The first-home saver accounts announced by the Rudd Government appear to be a national flop.
Fewer than 4000 of these accounts have been opened with a 17 per cent return on deposits.
The Sunday Telegraph has revealed that 11 of the 19 financial groups have revealed these figures while eight refused to divulge their figures.
Since the scheme began in October fewer than 35 accounts have been opened by eligible customers.
Only two of the big-four banks, Commonwealth and ANZ, offer the novel accounts, promised by labor at the last election.
Abacus, the body that represents credit unions and building societies has been disappointed by the take-up rate. Abacus' senior policy adviser Luke Lawler stated that judging by the feedback received consumers are finding the four-year lock in period a bit intimidating. Savers that are actively house-hunting don't like the idea of locking in funds for that long.

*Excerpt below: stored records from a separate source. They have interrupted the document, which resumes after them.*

(** ** The setup *)

Lemma newton_targets_spec fuel j k targets :
  newton_chain k targets -> k <= 49 * kDigitBits * 2 ^ Z.of_nat j -> 3 * kDigitBits <= k -> (j < fuel)%nat -> (length targets + j <= 32)%nat ->
  (targets = [] -> 49 * kDigitBits < k) ->
  wp (newton_targets fuel k targets) (fun '(k0, ts) => newton_chain k0 ts /\ 3 * kDigitBits <= k0 <= 49 * kDigitBits /\ ts <> [] /\ (length ts <= length targets + j)%nat).
Proof.
  revert j k targets. induction fuel as [|fuel IH]; intros j k targets Hc Hk H3 Hf Hl Hne; [lia|]. cbn [newton_targets].
  change (kNewtonInversionThreshold - 1) with 49. destruct (Z.ltb_spec (49 * kDigitBits) k) as [Hlt | Hge].
  2: { apply wp_ret. split_and!; try done; [|lia]. intros ->. specialize (Hne eq_refl). lia. }
  destruct j as [|j]; [cbn in Hk; lia|]. rewrite bool_decide_true by lia.
  assert (2 * DIV_CEIL k 2 - 1 <= k <= 2 * DIV_CEIL k 2) as Hceil.
  { unfold DIV_CEIL. pose proof (Z.div_mod (k - 1) 2). pose proof (Z.mod_pos_bound (k - 1) 2). lia. }
  rewrite Nat2Z.inj_succ, Z.pow_succ_r in Hk by lia. pose proof kDigitBits_cases.
  eapply wp_mono; [apply (IH j (DIV_CEIL k 2) (k :: targets)); cbn [newton_chain length]; try done; try lia|].
  intros [k0 ts] (? & ? & ? & Hlts). cbn [length] in Hlts. split_and!; (done || lia).
Qed.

It is a good idea, but there are a few restrictions in the way it has been designed. This is fairly noticeable by the lack of numbers of the accounts.
The way the scheme is structured, is that the government pays 17 cents in every dollar - up to $500 that first-home savers put in their accounts each year with a $75,000 cap. There is strict eligibility criteria involved with this scheme. Savers have to be first-home buyers, 18 or older and must deposit at least $1000 a year for four years.

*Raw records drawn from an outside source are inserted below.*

Lemma large_pair_spec mults l j new_parts parts p :
  let start := (2 * j * l)%nat in
  steady p -> buffer new_parts -> buffer parts -> buffer mults -> (0 < l <= L)%nat -> (start + l < length Q)%nat ->
  val (slice parts start l) = horner (slice Q start l) ->
  val (slice parts (start + l) l) = horner (slice Q (start + l) l) ->
  blocks_ok mults l mprod 1 (2 * j + 2) ->
  ((1 < j)%nat -> val (slice parts (start - l * 2) (l * 2)) = mprod (slice Q (start - l * 2) (l * 2))) ->
  ((1 < j)%nat -> (length Q < start + l * 2)%nat -> mprod (slice Q (start + l) l) <> mprod (slice Q (start - l) l)) ->
  wpP (large_pair mults l (2 * j) new_parts parts) p (fun '(ok, new_parts', parts') p' =>
    status_le p p' /\ buffer new_parts' /\ buffer parts' /\
    (ok = false -> status_ p' = kInterrupted) /\
    (ok = true -> status_ p' = kOk /\ pair_done new_parts parts new_parts' parts' start l j)).
Proof.
  intros start Hst Hn Hp Hm Hl Hs V1 V2 HM Hprev Hclip. unfold large_pair. fold start.
  assert (val (slice mults (start + l) l) = mprod (slice Q (start + l) l)) as VM.
  { replace (start + l)%nat with ((2 * j + 1) * l)%nat by (unfold start; lia). apply HM. lia. }
  apply wpP_bind. eapply wpP_mono; [by apply (pair_part new_parts parts mults start l p _ _ Hst Hn Hp Hm Hl Hs V1 V2 VM)|].
  intros po p1 (Hle & Hlo & Ho & Hsum). apply wpP_bind, wpP_should_terminate.
  assert (start + ((l * 2) `min` (length Q - start)) <= length Q)%nat as Hfit by (clear - Hs; lia).
  destruct (status_ p1) eqn:Es1.
  2: { rewrite bool_decide_true by done. apply wpP_ret. split_and!; try done. apply buffer_splice; [done | done | by rewrite Hlo]. }
  rewrite bool_decide_false by done. apply wpP_bind, wpP_lift. eapply wp_mono; [by apply Hsum|].
  intros [po2 c] (-> & Hlo2 & Ho2 & Vo2). apply wpP_bind, wpP_lift, wp_dcheck; [done|].
  rewrite <- block_split in Vo2. rewrite Hlo in Hlo2.
  assert (buffer (splice new_parts start po2)) as Hb2 by (apply buffer_splice; [done | done | by rewrite Hlo2]).
  case_bool_decide as Hj.
  - apply wpP_bind. eapply wpP_mono; [apply (large_multiplier_spec mults l j parts p1); try done; [by eapply steady_le | lia]|].
    intros [ok parts'] p2 (Hle2 & Hiff & mo & -> & Hlmo & Hmo & Vmo). apply wpP_ret.
    split_and!; [by eapply status_le_trans | done | apply buffer_splice; [done | done | by rewrite Hlmo] | |].
    + intros ->. specialize (Hiff Es1). destruct (status_ p2); [|done]. by destruct Hiff as [_ ?%(fun f => f eq_refl)].
    + intros ->. split; [by apply Hiff|]. exists po2, mo. split_and!; try done. right. split_and!; try done; [lia | by apply Vmo].
  - apply wpP_ret. split_and!; try done. intros _. split; [done|]. exists po2, []. split_and!; try done. left. split; [lia | done].
Qed.

(** A last block that is shorter than the others has a smaller multiplier. *)
Context (Hclip : forall a b l, (a + l < length Q)%nat -> (b < length Q)%nat -> (length Q < b + l)%nat ->
  mprod (slice Q b l) < mprod (slice Q a l)).

(** The state of an iteration over [n] parts of length [l] after [j] pairs. *)
Record pairs_inv (l n j : nat) (new_parts parts : digits) : Prop := {
  pi_new : buffer new_parts;
  pi_parts : buffer parts;
  pi_new_blocks : blocks_ok new_parts (l * 2) horner 0 j;
  pi_mult_blocks : blocks_ok parts (l * 2) mprod 1 j;
  pi_part_blocks : blocks_ok parts l horner (2 * j) n;
}.

Lemma block_start j l : (2 * j * l = j * (l * 2))%nat.
Proof. lia. Qed.

Lemma blocks_before X l f lo j off v :
  blocks_ok X l f lo j -> (j * l <= off)%nat -> (off + length v <= length X)%nat -> blocks_ok (splice X off v) l f lo j.
Proof.
  intros HX Hoff Hl k Hk. rewrite slice_splice_other; [by apply HX | done|]. left.
  assert (k * l + l <= j * l)%nat; [|lia]. replace (k * l + l)%nat with (S k * l)%nat by lia. apply Nat.mul_le_mono_r. lia.
Qed.

Lemma blocks_snoc X l f lo j v :
  blocks_ok X l f lo j -> (j * l + length v <= length X)%nat -> length v = (l `min` (length X - j * l))%nat ->
  val v = f (slice Q (j * l) l) -> blocks_ok (splice X (j * l) v) l f lo (S j).
Proof.
  intros HX Hl Hlv Hv k Hk. destruct (decide (k = j)) as [-> | Hne].
  - by rewrite slice_splice_block.
  - apply (blocks_before X l f lo j); (done || lia).
Qed.

Lemma pairs_inv_step l n j new_parts parts new_parts' parts' :
  (0 < l)%nat -> (j * (l * 2) < length Q)%nat -> pairs_inv l n j new_parts parts -> buffer new_parts' -> buffer parts' ->
  pair_done new_parts parts new_parts' parts' (2 * j * l) l j -> pairs_inv l n (S j) new_parts' parts'.
Proof.
  intros Hl Hs [[Hln Hn] [Hlp Hp] Hnb Hmb Hpb] Hbn Hbp (po & mo & -> & Hlpo & Hpo & Vpo & Hcase). rewrite block_start in *.
  assert (j * (l * 2) + length po <= length new_parts)%nat as Hfit by (rewrite Hlpo, Hln; clear - Hs; lia).
  split; [done | done | | |].
  - apply blocks_snoc; [done | done | by rewrite Hlpo, Hln | done].
  - destruct Hcase as [(-> & ->) | (Hj & -> & Hlmo & Hmo & Vmo)].
    + intros k Hk. lia.
    + apply blocks_snoc; [done | rewrite Hlmo, Hlp; clear - Hs; lia | by rewrite Hlmo, Hlp | done].
  - destruct Hcase as [(-> & ->) | (Hj & -> & Hlmo & Hmo & Vmo)].
    + intros k Hk. apply Hpb. lia.
    + intros k Hk. rewrite slice_splice_other; [apply Hpb; lia | rewrite Hlmo, Hlp; clear - Hs; lia|]. right. rewrite Hlmo.
      assert (j * (l * 2) + l * 2 <= k * l)%nat; [|lia].
      replace (j * (l * 2) + l * 2)%nat with ((2 * S j) * l)%nat by lia. apply Nat.mul_le_mono_r. lia.
Qed.

Lemma large_pairs_spec mults l n pairs j new_parts parts p :
  steady p -> buffer mults -> (0 < l <= L)%nat -> ((n - 1) * l < length Q)%nat -> (2 * (j + pairs) <= n)%nat ->
  blocks_ok mults l mprod 1 n -> pairs_inv l n j new_parts parts -> (pairs = 0%nat -> status_ p = kOk) ->
  wpP (large_pairs pairs j mults l new_parts parts) p (fun '(ok, new_parts', parts') p' =>
    status_le p p' /\ buffer new_parts' /\ buffer parts' /\ (ok = false -> status_ p' = kInterrupted) /\
    (ok = true -> status_ p' = kOk /\ pairs_inv l n (j + pairs) new_parts' parts')).
Proof.
  intros Hst Hm Hl Hn. revert j new_parts parts p Hst.
  induction pairs as [|pairs IH]; intros j new_parts parts p Hst Hjn HM Hinv Hp0; cbn [large_pairs].
  - apply wpP_ret. rewrite Nat.add_0_r. split_and!; try done; [apply status_le_refl | apply Hinv | apply Hinv|].
    intros _. split; [by apply Hp0 | done].
  - assert ((2 * j + 1) * l <= (n - 1) * l)%nat as Hle1 by (apply Nat.mul_le_mono_r; lia).
    assert (2 * j * l + l < length Q)%nat as Hs1 by lia.
    apply wpP_bind. eapply wpP_mono; [apply (large_pair_spec mults l j new_parts parts p Hst)|].
    + apply Hinv.
    + apply Hinv.
    + done.
    + done.
    + done.
    + apply (pi_part_blocks _ _ _ _ _ Hinv). lia.
    + replace (2 * j * l + l)%nat with ((2 * j + 1) * l)%nat by lia. apply (pi_part_blocks _ _ _ _ _ Hinv). lia.
    + intros k Hk. apply HM. lia.
    + intros Hj. replace (2 * j * l - l * 2)%nat with ((j - 1) * (l * 2))%nat by (rewrite Nat.mul_sub_distr_r; lia).
      apply (pi_mult_blocks _ _ _ _ _ Hinv). lia.
    + intros Hj Hlt. apply Z.lt_neq, Hclip; [| lia | lia].
      assert (1 * l <= 2 * j * l)%nat by (apply Nat.mul_le_mono_r; lia). lia.
    + intros [[ok np'] ps'] p' (Hle & Hbn & Hbp & Hbad & Hgood). destruct ok; cbn [negb].
      2: { apply wpP_ret. split_and!; try done. }
      destruct (Hgood eq_refl) as [Hok Hdone].
      eapply wpP_mono; [apply (IH (S j)); [by eapply steady_le | lia | done | | done]|].
      * apply (pairs_inv_step l n j new_parts parts); try (done || lia).
      * intros [[ok np''] ps''] p'' (Hle' & Hbn' & Hbp' & Hbad' & Hgood').
        split_and!; try done; [by eapply status_le_trans|].
        by replace (j + S pairs)%nat with (S j + pairs)%nat by lia.
Qed.

Lemma copy_part_same out X : digits_ok X -> length out = length X -> wp (copy_part out X) (fun out' => out' = X).
Proof.
  intros HX Hl. unfold copy_part. apply wp_bind. eapply wp_mono; [by apply copy_block_spec|]. intros [o []] ->.
  rewrite <- (app_nil_r X) at 2. apply wp_zero_from; [done|]. by rewrite app_nil_r.
Qed.

(** The three buffers between two iterations: [n] parts of length [l] with their multipliers. *)
Record rounds_inv (b : buffers) (n l : nat) : Prop := {
  ri_parts : buffer (b_parts b);
  ri_mults : buffer (b_multipliers b);
  ri_temp : buffer (b_temp b);
  ri_len : (0 < l)%nat;
  ri_low : ((n - 1) * l < length Q)%nat;
  ri_high : (length Q <= n * l)%nat;
  ri_part_blocks : blocks_ok (b_parts b) l horner 0 n;
  ri_mult_blocks : blocks_ok (b_multipliers b) l mprod 1 n;
}.

Lemma slice_clipped l o k : (length Q <= o + l)%nat -> (length Q <= o + k)%nat -> slice Q o l = slice Q o k.
Proof. intros Hl Hk. rewrite (slice_clip Q o l), (slice_clip Q o k). f_equal. lia. Qed.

This money cannot be withdrawn until the four years are up, and can only be used to buy or build a house. Should the contract fall through or buyers change their mind during settlement, the money has to be transferred into superannuation.
It is felt that the strict withdrawal rules are the main deterrent to people signing up for the generous interest rate.
David Bell chief executive of Australian Bankers' Association said that the government should consider adjusting the product and ease contribution and withdrawal rules. Mr. Bell also felt that in light of the Federal Government's fiscal stimulus strategy and initiatives that removing the four-year restriction would not compromise the initial policy objective of fostering saving for first-home buyers.
Some of the bigger institutions like ANZ have opened 2530 accounts and AMP about 600.
Glenn Elliot chief executive of Wagga Mutual Credit Union said external factors had taken the gloss off the first home saver accounts, and that the Federal Governments first-home owner boost had affected the take-up as had the general economic slowdown.